- Born: March 24, 1940 Cambridge, Massachusetts, U.S.
- Died: October 4, 2013 Boston, Massachusetts, U.S.
- Known for: fabric sculpture
- Spouse: Howard Armstrong (musician)
- Partner: Salim Abdul-Rahman

= Barbara Ward Armstrong =

American sculptor

Barbara Ward Armstrong (March 24, 1940 - September 4, 2013) was an American artist who primarily worked in fabric sculptures, often called soft sculpture, and was heavily involved in artistic and musician communities throughout the United States.

== Early life ==
Ward Armstrong was born in Cambridge, Massachusetts to parents Frances Cole and Richard Herbert Ward and was their ninth and youngest daughter. Her father died when she was 7 years old and she was primarily raised by her grandmother, who taught her how to sew. She began sewing and creating dolls, crafts, and clothes when she was young.

After growing up in Cambridge near Harvard University, she graduated from the local Cambridge High & Latin, and then Emerson College, she then moved to New York in order to pursue dance and performance. There, she taught dance and designed costumes for the Billie Pope Dance Company.

== Artistic career ==
Ward Armstrong's work in soft sculpture began in the 70's when she made a doll for a friend's child. She was encouraged to pursue sculpture professionally by Barry Gaither and started creating larger-scale pieces depicting human-scale figures. Initially, her work was displayed mostly in the Boston area, but an installation at the California Afro-American Museum brought her work to a much wider audience.

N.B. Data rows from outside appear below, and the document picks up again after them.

(** * Uninformed and heuristic state-space search, and the sliding puzzle

    A shallow embedding of [search.py] (the priority queue and the five
    search entry points) and of the [SlidingPuzzle] class of
    [slidingpuzzle.py], followed by the properties proved about them.

    Conventions of the embedding.
    - A Python call that may raise returns a [result]; a [while] loop whose
      termination depends on the problem is run with fuel and returns an
      [outcome].
    - Python integers are [Z] (counters that only count up are [nat]);
      [float("inf")] is the constructor [Inf] of [cost].  Step costs,
      heuristic estimates and queue priorities are integers, as they are
      for the sliding puzzle; the argument of [move] is a pair of integers;
      [numTurns] and [numStates] are integers.  Properties are stated for
      these arguments, not for floats.
    - A dict used as a set ([visited]) is a [gset]; [inFringe] is a [gmap].
    - The module-level counters [maxMemoryUse] and [totalStates] and the
      mutable problem object are threaded through every entry point. *)

From Stdlib Require Import ZArith List String Ascii Lia Permutation.
From Stdlib Require Import DecimalString DecimalPos DecimalN.
From stdpp Require Import base gmap sets list strings.

Local Open Scope Z_scope.
Local Open Scope nat_scope.

(* ===================================================================== *)
(** * Python effects: exceptions, fuel, the infinite cost *)
(* ===================================================================== *)

Inductive exn : Set :=
  IndexError | TypeError | ValueError | AttributeError | ZeroDivisionError.

Inductive result (A : Type) : Type :=
| Ok (a : A)
| Raise (e : exn).
Arguments Ok {A} a.
Arguments Raise {A} e.

Definition bind {A B : Type} (r : result A) (f : A → result B) : result B :=
  match r with
  | Ok a => f a
  | Raise e => Raise e
  end.

Notation "'do' x <- r ; k" := (bind r (fun x => k))
  (at level 10, x pattern, r at level 100, k at level 200).

(** What running a loop with fuel gives. *)
Inductive outcome (A : Type) : Type :=
| Done (a : A)
| Raised (e : exn)
| OutOfFuel.
Arguments Done {A} a.
Arguments Raised {A} e.
Arguments OutOfFuel {A}.

(** One iteration of a [while] loop: go round again, [return], or raise. *)
Inductive step_result (St R : Type) : Type :=
| Continue (s : St)
| Return (r : R)
| Throw (e : exn).
Arguments Continue {St R} s.
Arguments Return {St R} r.
Arguments Throw {St R} e.

Fixpoint run {St R : Type} (step : St → step_result St R) (fuel : nat) (s : St)
  : outcome R :=
  match fuel with
  | O => OutOfFuel
  | S fuel' =>
    match step s with
    | Continue s' => run step fuel' s'
    | Return r => Done r
    | Throw e => Raised e
    end
  end.

(** The state after [n] full iterations, when the loop goes that far. *)
Fixpoint iter {St R : Type} (step : St → step_result St R) (n : nat) (s : St)
  : option St :=
  match n with
  | O => Some s
  | S n' =>
    match step s with
    | Continue s' => iter step n' s'
    | _ => None
    end
  end.

(** [l.pop()] of a Python list: the last element, or [IndexError]. *)
Definition list_pop {A : Type} (l : list A) : result (A * list A) :=
  match rev l with
  | [] => Raise IndexError
  | x :: r => Ok (x, rev r)
  end.

(** A total cost: a number, or [float("inf")]. *)
Inductive cost : Set :=
| Fin (c : Z)
| Inf.

Definition cost_le (a b : cost) : Prop :=
  match a, b with
  | Fin x, Fin y => (x ≤ y)%Z
  | _, Inf => True
  | Inf, Fin _ => False
  end.

(** ** Python's [<]

    [py_lt a b] is [a < b]; it raises [TypeError] between values that
    Python cannot order.  [==] is structural equality ([EqDecision]). *)

Class PyLt (A : Type) := py_lt : A → A → result bool.
Global Hint Mode PyLt ! : typeclass_instances.

Global Instance Z_py_lt : PyLt Z := λ a b, Ok (a <? b)%Z.

Global Instance bool_py_lt : PyLt bool := λ a b, Ok (negb a && b).

Global Instance string_py_lt : PyLt string := λ a b, Ok (String.ltb a b).

(** Tuples compare at the first component that differs. *)
Global Instance pair_py_lt {A B : Type} `{EqDecision A, EqDecision B}
  `{PyLt A, PyLt B} : PyLt (A * B) := λ x y,
  if decide (x.1 = y.1) then
    if decide (x.2 = y.2) then Ok false else py_lt x.2 y.2
  else py_lt x.1 y.1.

(** Lists compare at the first element that differs, then by length. *)
Fixpoint list_lt {A : Type} `{EqDecision A} `{PyLt A} (l1 l2 : list A)
  : result bool :=
  match l1, l2 with
  | [], [] => Ok false
  | [], _ :: _ => Ok true
  | _ :: _, [] => Ok false
  | a :: l1', b :: l2' => if decide (a = b) then list_lt l1' l2' else py_lt a b
  end.

Global Instance list_py_lt {A : Type} `{EqDecision A} `{PyLt A} : PyLt (list A) :=
  list_lt.

(* ===================================================================== *)
(** * heapq: the binary heap of the Python standard library

    [search.py] builds its priority queue on [heapq.heappush] and
    [heapq.heappop]; these follow [Lib/heapq.py]. *)
(* ===================================================================== *)

Module Heapq.
Section Heapq.
Context {T : Type} `{PyLt T}.

(** The [while pos > startpos] loop of [_siftdown]; [pos] itself is fuel
    enough, since [parentpos < pos]. *)
Fixpoint siftdown_loop (fuel : nat) (heap : list T) (newitem : T)
  (startpos pos : nat) : result (list T) :=
  match fuel with
  | O => Ok (<[pos := newitem]> heap)
  | S fuel' =>
    if decide (startpos < pos) then
      let parentpos := (pos - 1) / 2 in
      match heap !! parentpos with
      | None => Raise IndexError
      | Some parent =>
        do b <- py_lt newitem parent;
        if b : bool then
          siftdown_loop fuel' (<[pos := parent]> heap) newitem startpos parentpos
        else Ok (<[pos := newitem]> heap)
      end
    else Ok (<[pos := newitem]> heap)
  end.

Definition siftdown (heap : list T) (startpos pos : nat) : result (list T) :=
  match heap !! pos with
  | None => Raise IndexError
  | Some newitem => siftdown_loop pos heap newitem startpos pos
  end.

(** The [while childpos < endpos] loop of [_siftup]: returns the heap and
    the leaf position reached. *)
Fixpoint siftup_loop (fuel : nat) (heap : list T) (pos : nat)
  : result (list T * nat) :=
  let endpos := length heap in
  let childpos := 2 * pos + 1 in
  match fuel with
  | O => Ok (heap, pos)
  | S fuel' =>
    if decide (childpos < endpos) then
      let rightpos := childpos + 1 in
      do childpos <-
        (if decide (rightpos < endpos) then
           match heap !! childpos, heap !! rightpos with
           | Some l, Some r =>
             do b <- py_lt l r; Ok (if b : bool then childpos else rightpos)
           | _, _ => Raise IndexError
           end
         else Ok childpos);
      match heap !! childpos with
      | None => Raise IndexError
      | Some c => siftup_loop fuel' (<[pos := c]> heap) childpos
      end
    else Ok (heap, pos)
  end.

Definition siftup (heap : list T) (pos : nat) : result (list T) :=
  match heap !! pos with
  | None => Raise IndexError
  | Some newitem =>
    do (heap', pos') <- siftup_loop (length heap) heap pos;
    siftdown (<[pos' := newitem]> heap') pos pos'
  end.

Definition heappush (heap : list T) (item : T) : result (list T) :=
  let heap := heap ++ [item] in
  siftdown heap 0 (length heap - 1).

Definition heappop (heap : list T) : result (T * list T) :=
  do (lastelt, heap) <- list_pop heap;
  match heap with
  | [] => Ok (lastelt, heap)
  | returnitem :: _ =>
    do heap <- siftup (<[0 := lastelt]> heap) 0;
    Ok (returnitem, heap)
  end.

A consistent objective in her life-size sculptures is, as Barry Gaither noted, to, "force a delightful but lasting dialogue between themselves and the viewers." Ward Armstrong frequently used bold color, fabrics from different cultures around the world, 3D objects, and abstraction to play with traditional forms of art, such as African masks and portraiture.

From 1978-1984, she was an artist-in-residence at Northeastern University. Her sculpture work has been exhibited at the Museum of Fine Arts in Boston, the California Afro-American Museum, the Harriet Tubman House, and the Institute of Contemporary Art, Boston.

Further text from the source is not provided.